• **What is required**:
Report every line of the records that contains the word "count".

• **Extracted records**:
Lemma noop_steps_returns wr n fs d (w : W) :
  exists r w1,
    Trainer.noop_steps wr n fs d w = (Returned r, w1) /\ env_only w w1.
Proof.
  revert fs d w. induction n as [|k IH]; intros fs d w; simpl.
  - exists (fs, d), w. split; [reflexivity | reflexivity].
  - unfold bind. pose proof (do_env_step_env wr 0 w) as Hstep.
    unfold Trainer.do_env_step in *.
    destruct (env_step wr (w_env w) 0) as [e [[pixels reward] d']].
    cbn [snd] in Hstep.
    destruct (IH (deque_append Trainer.frame_stack_size fs
                    (get_frame_tensor pixels)) d'
                 (Trainer.with_env w e)) as (r & w1 & Hrun & Henv).
    exists r, w1. split; [exact Hrun|].
    exact (PreOrder_Transitive _ _ _ Hstep Henv).
Qed.

Lemma episode_start_returns l (w : W) :
  exists r w1,
    Trainer.episode_start l w = (Returned r, w1) /\ env_only w w1.
Proof.
  unfold Trainer.episode_start. destruct (Trainer.done l).
  - unfold bind. pose proof (do_env_reset_env TrainWrap w) as Hreset.
    unfold Trainer.do_env_reset in *.
    destruct (env_reset TrainWrap (w_env w)) as [e o]. cbn [snd] in Hreset.
    destruct (noop_steps_returns TrainWrap 10 (Trainer.frame_stack l) true
                (Trainer.with_env w e)) as (r & w1 & Hrun & Henv).
    rewrite Hrun. eexists _, w1. split; [reflexivity|].
    exact (PreOrder_Transitive _ _ _ Hreset Henv).
  - eexists _, w. split; [reflexivity | reflexivity].
Qed.

(** Every iteration calls [select_action], first from line 207 and then
    from the evaluation run if there is one, and every such call passes
    [step + previous_experience] and the flag of line 201. *)
Lemma loop_body_calls fuel n step l (w : W) :
  exists rest,
    w_select_calls (Trainer.loop_body fuel n step l w).2
    = w_select_calls w
      ++ ((step + Trainer.previous_experience)%N,
          Trainer.training_flag_of (ReplayMemory.len (w_memory w))) :: rest
    /\ Forall (fun call =>
                 call = ((step + Trainer.previous_experience)%N,
                         Trainer.training_flag_of
                           (ReplayMemory.len (w_memory w)))) rest.
Proof.
  unfold Trainer.loop_body, bind.
  destruct (episode_start_returns l w) as ([[fs el] ep] & w1 & -> & [e ->]).
  unfold Trainer.get_memory_len. cbn [w_memory].
  destruct (after_flag_first_call fuel n step
              (Trainer.training_flag_of (ReplayMemory.len (w_memory w)))
              fs el ep
              (World e (w_rng w) (w_memory w) (w_policy w) (w_target w)
                 (w_optimizer w) (w_files w) (w_score_log w)
                 (w_sample_calls w) (w_select_calls w)))
    as (rest & Hs & Hall).
  exists rest. split; [exact Hs | exact Hall].
Qed.

Lemma run_steps_selects P fuel n count step l :
  (forall k flag, P ((k + Trainer.previous_experience)%N, flag)) ->
  sat (selects_appended P) (Trainer.run_steps fuel n count step l).
Proof.
  intros HP. revert step l.
  induction count as [|count IH]; intros step l; simpl.
  - apply sat_ret. typeclasses eauto.
  - apply sat_bind; [typeclasses eauto | |].
    + apply loop_body_selects. intros flag. apply HP.
    + intros l'. apply IH.
Qed.
(** [for file in return_data], from position [i] on. *)
Fixpoint send_files (w : env) (i : nat) (files : list string) : M unit :=
  match files with
  | [] => mret ()
  | file :: files => send_file w i file ;; send_files w (S i) files
  end.

Definition exn_of (v : value) : exn :=
  match v with VExc e => e | _ => Exn Exception EmptyString end.

Definition items_of (v : value) : list string :=
  match v with VList l => l | _ => [] end.

(** The [if]/[elif] chain on [return_data]; it ends normally only by the
    [break] of the list branch. *)
Definition check_return_data (w : env) (return_data : value) : M unit :=
  if type_is return_data NoneType then
    raise (Exn Exception "Child process exited but doesn't return any data")
  else if type_is return_data (ExcClass KeyboardInterrupt) then
    raise (Exn KeyboardInterrupt "Keyboard interrupt from child process")
  else if type_is return_data (ExcClass Exception) then
    raise (exn_of return_data)
  else if type_is return_data list_ then
    send_files w 0 (items_of return_data) ;;
    now ← time w;
    emit (Log (InfoFinished (now - time_started w)))
  else
    raise (Exn Exception
             ("Child process exited but returning wrong type of data: "
              +:+ str_type return_data)).

(** "Catch interrupt event or return data from child process" *)
Fixpoint wait_loop (w : env) (ps : list poll) : M unit :=
  match ps with
  | [] => pending
  | p :: ps =>
      match return_data p with
      | Some v => check_return_data w v
      | None =>
          if interrupt_is_set p then raise (Exn KeyboardInterrupt EmptyString)
          else emit (Sleep 0.1) ;; wait_loop w ps
      end
  end.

• **Problem solution**:
Lemma run_steps_selects P fuel n count step l :
  sat (selects_appended P) (Trainer.run_steps fuel n count step l).
  induction count as [|count IH]; intros step l; simpl.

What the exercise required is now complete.